J'exagère un peu car j'ai quand même lu « En Ménage » il y a quelques années mais ma mémoire a dû faire la poussière car je n'en ai plus aucun souvenir.
Il ne manquera plus qu'une ou deux citations de Peguy à mon tableau de chasse pour devenir sortable dans les milieux autorisés.
Revenons à ses rêveries qui n'en sont pas puisqu'il s'agit plutôt d'une tribune virulente contre l'Eglise de France.
Cet écrit intervient donc postérieurement à la conversion d'Huysmans au catholicisme et à sa rupture avec le naturalisme de Zola (oui, j'ai siroté l'avant propos pour faire l'intéressant).
L'incipit est limpide sur les intentions de l'auteur et le ton impitoyable de l'ouvrage : « Quelle réponse faire à cette insoluble question : pourquoi un catholique pratiquant est-il plus bête qu'un homme qui ne pratique pas ? »

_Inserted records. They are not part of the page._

(** *** The audio normalizer *)


(** *** The page *)

Lemma main_run page uploaded_file σ :
  uploaded page = Some uploaded_file →
  button_pressed page = true →
  main page σ =
    match process_file uploaded_file (prompt_text page) σ with
    | Result (Returned (transcription, analysis)) σ1 l1 =>
        Result (Returned tt) σ1
          (page_header ++ StButton "Process File" :: l1
           ++ (if (truthy transcription && truthy analysis)%bool
               then show_results (default "" transcription) (default "" analysis)
               else []))
    | Result (Raised e) σ1 l1 =>
        Result (Raised e) σ1 (page_header ++ StButton "Process File" :: l1)
    end.
Proof.
  intros Hup Hbtn. unfold main. rewrite Hup, Hbtn.
  rewrite !run_bind. cbv [emit]. rewrite !run_bind.
  destruct (process_file _ _ _) as [[[t a]|e] σ1 l1]; [|reflexivity].
  destruct (truthy t && truthy a)%bool;
    cbv [emit_all mret M_ret ret]; unfold page_header; cbn [app];
    by rewrite ?app_nil_r.
Qed.

Lemma result_views_pipeline l :
  forallb is_pipeline_event l = true → result_views l = [].
Proof.
  unfold result_views. induction l as [|e l IH]; [done|].
  cbn [forallb List.filter]. intros [He Hl]%andb_prop.
  destruct e; try discriminate; by apply IH.
Qed.

Lemma result_views_show t a :
  result_views (show_results t a) = show_results t a.
Proof. reflexivity. Qed.

Lemma truthy_spec o : truthy o = true ↔ ∃ s, o = Some s ∧ s ≠ "".
Proof.
  destruct o as [[|c s]|]; cbn; split; try done.
  - intros (s & [= <-] & Hs). done.
  - intros _. by eexists.
  - intros (s & [=] & _).
Qed.

(** C10.  When a file is uploaded, the button pressed and [process_file]
    returns [(transcription, analysis)]: if both values are non-empty
    strings, the result views [main] draws are the two tabs "Analysis" and
    "Transcription", and in each its heading, the text and the download
    link of the text (to [analysis.txt] and [transcription.txt]); if one
    of them is [None] or empty, [main] draws no result view; so views are
    drawn if and only if both are non-empty. *)
Theorem results_shown_iff_both_nonempty
    page uploaded_file σ transcription analysis σ1 l1 :
  uploaded page = Some uploaded_file →
  button_pressed page = true →
  process_file uploaded_file (prompt_text page) σ
  = Result (Returned (transcription, analysis)) σ1 l1 →
  (∀ t a,
     transcription = Some t → analysis = Some a → t ≠ "" → a ≠ "" →
     result_views (log (main page σ))
     = [ StTabs ["Analysis"; "Transcription"];
         StMarkdown "### Analysis" false;
         StMarkdown a false;
         StMarkdown
           ("<a href=" +:+ dquote +:+ "data:text/plain;charset=utf-8," +:+ a
            +:+ dquote +:+ " download=" +:+ dquote +:+ "analysis.txt" +:+ dquote
            +:+ ">Download analysis.txt</a>") true;
         StMarkdown "### Transcription" false;
         StMarkdown t false;
         StMarkdown
           ("<a href=" +:+ dquote +:+ "data:text/plain;charset=utf-8," +:+ t
            +:+ dquote +:+ " download=" +:+ dquote +:+ "transcription.txt"
            +:+ dquote +:+ ">Download transcription.txt</a>") true ])
  ∧ (transcription = None ∨ transcription = Some ""
     ∨ analysis = None ∨ analysis = Some "" →
     result_views (log (main page σ)) = [])
  ∧ (result_views (log (main page σ)) ≠ []
     ↔ ∃ t a, transcription = Some t ∧ analysis = Some a ∧ t ≠ "" ∧ a ≠ "").
Proof.
  intros Hup Hbtn Hrun.
  pose proof (process_file_events uploaded_file (prompt_text page) σ) as Hev.
  rewrite (main_run _ _ _ Hup Hbtn), Hrun. rewrite Hrun in Hev.
  cbn [log] in *.
  assert (Hviews :
    result_views
      (page_header ++ StButton "Process File" :: l1
       ++ (if (truthy transcription && truthy analysis)%bool
           then show_results (default "" transcription) (default "" analysis)
           else []))
    = if (truthy transcription && truthy analysis)%bool
      then show_results (default "" transcription) (default "" analysis)
      else []).
  { unfold result_views at 1. rewrite List.filter_app.
    cbn [page_header List.filter is_result_view app].
    rewrite List.filter_app.
    fold (result_views l1). rewrite (result_views_pipeline l1 Hev).
    cbn [app]. by destruct (truthy transcription && truthy analysis)%bool. }
  rewrite Hviews. split; [|split].
  - intros t a -> -> Ht Ha.
    destruct t as [|ct t]; [done|]. destruct a as [|ca a]; [done|].
    reflexivity.
  - intros [-> | [-> | [-> | ->]]]; cbn [truthy andb]; try reflexivity;
      by destruct (truthy transcription).
  - destruct (truthy transcription && truthy analysis)%bool eqn:Hb.
    + apply andb_prop in Hb as [(t & -> & Ht)%truthy_spec (a & -> & Ha)%truthy_spec].
      split; [|done]. intros _. by exists t, a.
    + split; [done|]. intros (t & a & -> & -> & Ht & Ha).
      destruct t, a; done.
Qed.
End Properties.

(** ** Credential resolution *)

(** C6, as the code has it.  The secrets store is tried first and its
    value is returned whenever the key is there, empty or not; the
    environment variable is read only when the lookup in the secrets
    store raises, and its value (or [None]) is then the result. *)
Theorem get_api_key_precedence (secrets environ : gmap string string) :
  (∀ v, secrets !! GOOGLE_API_KEY = Some v →
        get_api_key secrets environ = Some v)
  ∧ (secrets !! GOOGLE_API_KEY = None →
     get_api_key secrets environ = os_getenv environ GOOGLE_API_KEY).
Proof.
  unfold get_api_key, secrets_getitem.
  split; [intros v Hv|intros Hv]; by rewrite Hv.
Qed.

Lemma get_api_key_precedence_witness :
  get_api_key secret_with_key env_with_key = Some "key-from-secrets"
  ∧ get_api_key ∅ env_with_key = Some "key-from-env".
Proof.
  split.
  - apply (proj1 (get_api_key_precedence secret_with_key env_with_key)).
    reflexivity.
  - rewrite (proj2 (get_api_key_precedence ∅ env_with_key)); reflexivity.
Defined.

(** An empty value in the secrets store is returned as it is: the
    environment variable is not consulted, so the result is not the first
    non-empty one. *)
Lemma get_api_key_keeps_empty_secret :
  empty_secret !! GOOGLE_API_KEY = Some ""
  ∧ os_getenv env_with_key GOOGLE_API_KEY = Some "key-from-env"
  ∧ get_api_key empty_secret env_with_key = Some ""
  ∧ get_api_key empty_secret env_with_key
    ≠ first_non_empty [ empty_secret !! GOOGLE_API_KEY;
                        os_getenv env_with_key GOOGLE_API_KEY ].
Proof. vm_compute. repeat split; discriminate. Qed.

(** ** Lower case and extensions *)

Lemma append_cons a (s t : string) : String a s +:+ t = String a (s +:+ t).
Proof. reflexivity. Qed.

Lemma append_nil_r (s : string) : s +:+ "" = s.
Proof.
  induction s as [|a s IH]; [reflexivity|]. by rewrite append_cons, IH.
Qed.







Lemma is_ascii_str_drop k p : is_ascii p = true → is_ascii (str_drop k p) = true.
Proof.
  revert p. induction k as [|k IH]; intros p; [by destruct p|].
  destruct p as [|a p]; [done|]. cbn [is_ascii str_drop].
  intros [_ Hp]%andb_prop. by apply IH.
Qed.

Lemma is_ascii_splitext p : is_ascii p = true → is_ascii (snd (splitext p)) = true.
Proof.
  intros Hp. unfold splitext. destruct (_ && _)%bool; cbn [snd]; [|done].
  by apply is_ascii_str_drop.
Qed.















Section CaseInsensitive.
Context `{Services}.

Lemma str_lower_ascii s : is_ascii s = true → str_lower s = lower s.
Proof. intros Hs. unfold str_lower. by rewrite Hs. Qed.

Lemma file_extension_ascii uploaded_file :
  is_ascii (snd (splitext (name uploaded_file))) = true →
  file_extension uploaded_file = lower (snd (splitext (name uploaded_file))).
Proof. intros Ha. unfold file_extension. by apply str_lower_ascii. Qed.


End CaseInsensitive.

(** ** Runs on concrete inputs *)

Example file_extension_MP4 : file_extension (H := stub) clip_MP4 = ".mp4".
Proof. reflexivity. Qed.

Example file_extension_Wav : file_extension (H := stub) voice_Wav = ".wav".
Proof. reflexivity. Qed.

Example lower_ext_MP4 : lower_ext "My Clip.MP4" = "My Clip.mp4".
Proof. reflexivity. Qed.

Example temp_suffix_error_long :
  temp_suffix_error (file_extension (H := stub) long_ext)
  = Some (OSError "File name too long").
Proof. vm_compute. reflexivity. Qed.

Example temp_suffix_error_nul :
  temp_suffix_error (file_extension (H := stub) nul_ext)
  = Some (ValueError "embedded null byte").
Proof. vm_compute. reflexivity. Qed.

(** A ".txt" upload: the two temp files are created, and the upload is
    written to disk, before the rejection message is shown. *)
Lemma unsupported_stages_before_rejecting :
  supported (file_extension (H := stub) notes_txt) = false
  ∧ rejects_before_writing (log (process_file (H := stub) notes_txt "p" ∅)) = false
  ∧ log (process_file (H := stub) notes_txt "p" ∅) !! 1%nat
    = Some (FileWritten "/tmp/tmp.txt" "hello")
  ∧ log (process_file (H := stub) notes_txt "p" ∅) !! 3%nat
    = Some (StError unsupported_message).
Proof. vm_compute. done. Qed.

Lemma unsupported_rejected_after_staging_witness :
  (fresh_temp_names (H := stub) notes_txt ∅
   ∧ supported (file_extension (H := stub) notes_txt) = false
   ∧ process_file (H := stub) notes_txt "p" ∅
     = Result (Returned (None, None)) ∅
         [ TempCreated "/tmp/tmp.txt";
           FileWritten "/tmp/tmp.txt" "hello";
           TempCreated "/tmp/tmpxxxxxxxxxxxx.wav";
           StError unsupported_message;
           FileUnlinked "/tmp/tmp.txt";
           FileUnlinked "/tmp/tmpxxxxxxxxxxxx.wav" ])
  ∧ (supported (file_extension (H := stub) long_ext) = false
     ∧ process_file (H := stub) long_ext "p" ∅
       = Result (Raised (OSError "File name too long")) ∅ []).
Proof.
  assert (Hfresh : fresh_temp_names (H := stub) notes_txt ∅)
    by (split; reflexivity).
  split.
  - split; [exact Hfresh|]. split; [reflexivity|].
    exact (proj1 (unsupported_rejected_after_staging (H := stub) notes_txt "p" ∅
                    eq_refl) eq_refl Hfresh).
  - split; [vm_compute; reflexivity|].
    apply (proj2 (unsupported_rejected_after_staging (H := stub) long_ext "p" ∅
                    ltac:(vm_compute; reflexivity))).
    vm_compute. reflexivity.
Defined.

(** An upload whose extension is not one of the six and is too long for
    the name of a temp file: [process_file] returns neither pair, it
    raises. *)
Lemma long_extension_raises :
  supported (file_extension (H := stub) long_ext) = false
  ∧ out (process_file (H := stub) long_ext "p" ∅)
    = Raised (OSError "File name too long")
  ∧ out (process_file (H := stub) long_ext "p" ∅) ≠ Returned (None, None)
  ∧ ∀ t a, out (process_file (H := stub) long_ext "p" ∅)
           ≠ Returned (Some t, Some a).
Proof. vm_compute. repeat split; try intros ? ?; discriminate. Qed.

(** An upload whose extension is not one of the six and holds a NUL
    character: no rejection message is shown, the run raises. *)
Lemma nul_extension_not_rejected :
  ¬ In (file_extension (H := stub) nul_ext) accepted_extensions
  ∧ process_file (H := stub) nul_ext "p" ∅
    = Result (Raised (ValueError "embedded null byte")) ∅ []
  ∧ ¬ In (StError unsupported_message)
        (log (process_file (H := stub) nul_ext "p" ∅)).
Proof.
  split; [|split].
  - vm_compute. intuition discriminate.
  - vm_compute. reflexivity.
  - vm_compute. tauto.
Qed.

Lemma process_file_returns_witness :
  out (process_file (H := stub) notes_txt "p" ∅) = Returned (None, None)
  ∧ out (process_file (H := stub) talk_wav "p" ∅)
    = Returned (Some "heard RIFFhello",
                Some ("analysis of p" +:+ nl +:+ nl +:+ "Transcription:" +:+ nl
                      +:+ "heard RIFFhello"))
  ∧ ((None, None) = (@None string, @None string)
       ∧ supported (file_extension (H := stub) notes_txt) = false
       ∧ temp_suffix_error (file_extension (H := stub) notes_txt) = None
     ∨ ∃ t a, (None, None) = (Some t, Some a)
              ∧ supported (file_extension (H := stub) notes_txt) = true
              ∧ steps_return (H := stub) notes_txt "p" ∅ t a)
  ∧ out (process_file (H := stub) long_ext "p" ∅)
    = Raised (OSError "File name too long").
Proof.
  split; [|split; [|split]].
  - apply (proj1 (process_file_returns (H := stub) notes_txt "p" ∅));
      reflexivity.
  - apply (proj1 (proj2 (process_file_returns (H := stub) talk_wav "p" ∅))).
    + reflexivity.
    + unfold steps_return. do 6 eexists.
      split; [vm_compute; reflexivity|].
      split; vm_compute; reflexivity.
  - apply (proj1 (proj2 (proj2 (process_file_returns (H := stub) notes_txt "p" ∅)))).
    reflexivity.
  - apply (proj2 (proj2 (proj2 (process_file_returns (H := stub) long_ext "p" ∅)))).
    vm_compute. reflexivity.
Defined.

Lemma accepted_extensions_exact_witness :
  (In (FromFileCalled (file_path (H := stub) talk_wav ∅))
      (log (process_file (H := stub) talk_wav "p" ∅))
   ∧ ¬ In (StError unsupported_message)
         (log (process_file (H := stub) talk_wav "p" ∅)))
  ∧ (In (StError unsupported_message)
        (log (process_file (H := stub) notes_txt "p" ∅))
     ∧ out (process_file (H := stub) notes_txt "p" ∅) = Returned (None, None))
  ∧ process_file (H := stub) nul_ext "p" ∅
    = Result (Raised (ValueError "embedded null byte")) ∅ [].
Proof.
  split; [|split].
  - apply (proj1 (accepted_extensions_exact (H := stub) talk_wav "p" ∅)).
    vm_compute. tauto.
  - apply (proj2 (accepted_extensions_exact (H := stub) notes_txt "p" ∅)).
    + vm_compute. intuition discriminate.
    + reflexivity.
  - apply (proj2 (accepted_extensions_exact (H := stub) nul_ext "p" ∅)).
    + vm_compute. intuition discriminate.
    + vm_compute. reflexivity.
Defined.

Il ne critique pas la religion mais ce qu'en fait l'église française qu'il compare « à des gens munis d'oeillères comme des chevaux de manège… On fait de pieux mulets des croyants ».
Je dois avouer qu'au-delà du propos, j'ai vraiment apprécié cette écriture au scalpel qui ne tire pas à blanc sur le Saint-Siège, et étant moi-même un grincheux caustique, j'ai plutôt été sensible à ce texte qui soulignait l'incapacité de l'église à vivre avec son temps… il y a déjà plus d'un siècle.
Il reproche aux serviteurs de l'église de se servir, de privilégier le matériel au spirituel, de perdre le peuple dans des rites moutonniers dépourvus de transcendance, d'interdire de trouille l'éveil à l'art. Aux apôtres inspirants auraient succédé de pâles fonctionnaires obsédés par un combat perdu d'avance contre le pêché de chair.
Il illustre son propos de références de l'époque un peu trop pointues pour mes modestes connaissances (réaction à l'excommunication du théologien réformateur Alfred Loisy au début du 20 ème siècle par exemple), autour de débats théologiques et de positions papales. Casaques blanches qui restent trop dans leur bulle au goût de l'auteur.
A noter que le livre intègre une biographie d'une soixantaine de pages très éclairante de Joris-Karl Huysmans qui m'a permis de mieux comprendre le parcours de cet auteur singulier qui inspire certains de nos écrivains actuels, et pas uniquement les déprimés de la grisaille périphérique.
Des rêveries acerbes et érudites pour une prose qui manie le goupillon comme un sabre.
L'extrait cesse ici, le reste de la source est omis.